What are the steps in a criminal proceeding in Florida?

Criminal cases in Florida have a very specific flow or process. For example, someone gets arrested, they go to jail, they post bond. If they don’t post bond before initial appearance, they’ll go before an initial appearance judge to verify that there was a basis for the arrest and make sure that a bond is set if it’s a bondable offense. After the initial appearance, if the state attorney’s office chooses to file formal charges or if the prosecuting entity chooses to file formal charges, you’ll go before the court on what’s called an arraignment. After an arraignment, which is a formal notice to you of what the charges are, your case will be scheduled for either a pre-trial conference or some type of docket sounding when you, your lawyer, the prosecutor and the judge will discuss the status of the case. These things take weeks and sometimes they even take months in more serious offenses. Consult with your attorney about what you can expect from him or her as it relates to the timetable of your case, what each of these proceedings might require of you, and how you can best assist your attorney in making sure that you’re well-prepared for those various appearances.

What is the difference between detention and arrest in Florida?

In Florida, a detention isn’t as formal as an arrest, meaning you can be detained if an officer believes they have reasonable suspicion that a crime was committed, is being committed, or is about to be committed. The level of suspicion necessary for a detention is lower than the level necessary to make an arrest. That’s one of the primary distinctions. Another distinction is if you’re being detained, and you’re being detained in a way that you’re not free to leave, and you’re being questioned, at that point it’s actually similar to arrest, in that in both scenarios you’re entitled to be Mirandized if they’re going to question you and they want those statements that you make in response to those questions to be admissible in court. They’re similar but distinct enough that it may have a role, or play a role, in whether or not you should be Mirandized, and whether or not you have right to counsel at that point. Those are the primary distinctions between detention and arrest.

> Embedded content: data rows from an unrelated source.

Definition parse_response (packet : bytes) (expected_id : Z) : outcome DnsAnswer DnsError :=
  if (length packet <? DNS_HEADER_LEN)%nat then Fail TruncatedResponse
  else
    let% tx_id := out_panics (u16_at packet 0) in
    if negb (tx_id =? expected_id) then Fail IdMismatch
    else
      let% b3 := out_panics (packet !! 3%nat) in
      let rcode := Z.land b3 0x0F in
      if negb (rcode =? 0) then Fail (ServerError rcode)
      else
        let% qdcount := out_panics (u16_at packet 4) in
        let% ancount := out_panics (u16_at packet 6) in
        let% pos := skip_questions (Z.to_nat qdcount) packet DNS_HEADER_LEN in
        let% (addresses, first_ttl) := read_answers (Z.to_nat ancount) packet pos [] 0 in
        if (length addresses =? 0)%nat then Fail NoAnswer
        else Ret (mkDnsAnswer tx_id addresses first_ttl).

(** ** Lookup *)

(** The outcomes of the socket calls of [resolve]; what is received depends on
    the query that was sent. *)
Record DnsSocket := mkDnsSocket {
  ds_bind : result () IoError;
  ds_set_timeout : result () IoError;
  ds_send : bytes → result () IoError;
  ds_recv : bytes → result (bytes * SocketAddr) IoError;
}.

(** [resolve], given the socket's behaviour: the datagram is cut at the receive
    buffer and its source is not looked at. *)
Definition resolve (name : str) (tx_id : Z) (sock : DnsSocket) : outcome DnsAnswer DnsError :=
  match build_query name tx_id with
  | Err e => Fail e
  | Ok query =>
      match ds_bind sock with Err e => Fail (DnsIo e) | Ok _ =>
      match ds_set_timeout sock with Err e => Fail (DnsIo e) | Ok _ =>
      match ds_send sock query with Err e => Fail (DnsIo e) | Ok _ =>
      match ds_recv sock query with
      | Err e => Fail (DnsIo e)
      | Ok (data, _) => parse_response (take MAX_DNS_PACKET data) tx_id
      end end end end
  end.

(** ** Abstract messages *)

(** A name on the wire: labels, then the root or a compression pointer. *)
Inductive name_end := Root | Pointer (hi lo : Z).
Record wire_name := mkName { wn_labels : list bytes; wn_end : name_end }.

Record question := mkQuestion { q_name : wire_name; q_type_class : bytes }.

Record resource := mkResource {
  rr_name : wire_name;
  rr_type : Z;
  rr_class : Z;
  rr_ttl : Z;
  rr_data : bytes;
}.

Record message := mkMessage {
  m_id : Z;
  m_flags : Z * Z;
  m_questions : list question;
  m_answers : list resource;
  m_counts : Z * Z;
}.

Definition enc_label (l : bytes) : bytes := Z.of_nat (length l) :: l.
Definition enc_end (e : name_end) : bytes := match e with Root => [0] | Pointer hi lo => [hi; lo] end.
Definition enc_name (n : wire_name) : bytes := (wn_labels n ≫= enc_label) ++ enc_end (wn_end n).
Definition enc_question (q : question) : bytes := enc_name (q_name q) ++ q_type_class q.
Definition enc_resource (r : resource) : bytes :=
  enc_name (rr_name r) ++ to_be_bytes 2 (rr_type r) ++ to_be_bytes 2 (rr_class r)
  ++ to_be_bytes 4 (rr_ttl r) ++ to_be_bytes 2 (Z.of_nat (length (rr_data r))) ++ rr_data r.
(* ===== verification/Stun.v ===== *)
(** * STUN client

    [crates/desmos-core/src/net/stun.rs]: the Binding request and response
    codec (RFC 5389), its transaction identifiers and the blocking query.
    Indexing and slicing carry their bounds checks, so that the absence of
    panics is a theorem.  The attribute walk is compared with a walk over the
    decoded list of attributes, and the address decoders with encoders that
    follow the wire format of the RFC. *)

From stdpp Require Import base numbers list strings.
From Stdlib Require Import ZArith Lia.
From S2P Require Import Prelude.

Definition MAGIC_COOKIE : Z := 0x2112A442.
Definition STUN_HEADER_LEN : nat := 20.
Definition TRANSACTION_ID_LEN : nat := 12.
Definition MSG_TYPE_BINDING_REQUEST : Z := 0x0001.
Definition MSG_TYPE_BINDING_SUCCESS : Z := 0x0101.
Definition MSG_TYPE_BINDING_ERROR : Z := 0x0111.
Definition ATTR_MAPPED_ADDRESS : Z := 0x0001.
Definition ATTR_XOR_MAPPED_ADDRESS : Z := 0x0020.
Definition FAMILY_IPV4 : Z := 0x01.
Definition FAMILY_IPV6 : Z := 0x02.

Inductive StunError :=
| Truncated
| BadMagic
| TransactionMismatch
| NotBinding
| ErrorResponse
| BadFamily
| BadAttribute
| NoMappedAddress
| StunTimeout
| StunIo (e : string).

#[export] Instance StunError_eq_dec : EqDecision StunError.
Proof. solve_decision. Defined.

(** ** Transaction identifiers *)

(** [next_xorshift64]: the new state, which is also the output. *)
Definition next_xorshift64 (state : Z) : Z :=
  let s := state in
  let s := Z.lxor s (wrap 64 (Z.shiftl s 13)) in
  let s := Z.lxor s (Z.shiftr s 7) in
  Z.lxor s (wrap 64 (Z.shiftl s 17)).

(** The seed of one draw: the clock mixed with the process-wide counter. *)
Definition xorshift_seed (fallback nanos seq : Z) : Z :=
  let state := Z.lxor nanos (wrap 64 (seq * 0x9E3779B97F4A7C15)) in
  if state =? 0 then fallback else state.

What is the difference between sexual assault and rape in Florida?

Rape and Sexual Assault are really interchangeable terms. Anytime somebody is accused of committing a sex offense where violence is used for the purposes of committing or attempting to commit a rape, we’re dealing with sexual assaults. Those terms are somewhat interchangeable, one being a little more formal, the other being a little more conversational, but the conduct alleged is really the same. It’s a very serious high-ranking felony offense. It’s one that typically scores a number of years, even as a first-time offender, in prison. It also requires lifetime registration as a sex offender, which comes with a whole slew of additional consequences and considerations. If you or a loved one is being accused of any type of sexual conduct or sexual violence it is imperative that you not speak to anybody about the case other than a lawyer, and other than in a confidential setting because those charges are very serious, and need to be treated with the utmost consideration.

What should I do if I get a call that a loved one has been arrested?

If a loved one’s been arrested, I’d make two phone calls. First, call an attorney. Find out what information they might be able to secure for you to assist in determining are they bondable, can they be released from jail, and what are the conditions. The lawyer may be able to point you in the right direction as to posting a cash bond or even going through a bondsman. If the attorney’s not able to answer some of the bond questions, the second call would be to contact the bondsman directly. Bondsman will be able to assist you in posting a bond in higher cases. If the bond is only two or three hundred dollars, you can certainly always post it in cash. The cash bond will stay with the case until the case is closed and at the end of that case will either be applied to the court costs or returned to the depositor. If you need to get help on securing your loved one’s release, call a lawyer and/or call a bondsman.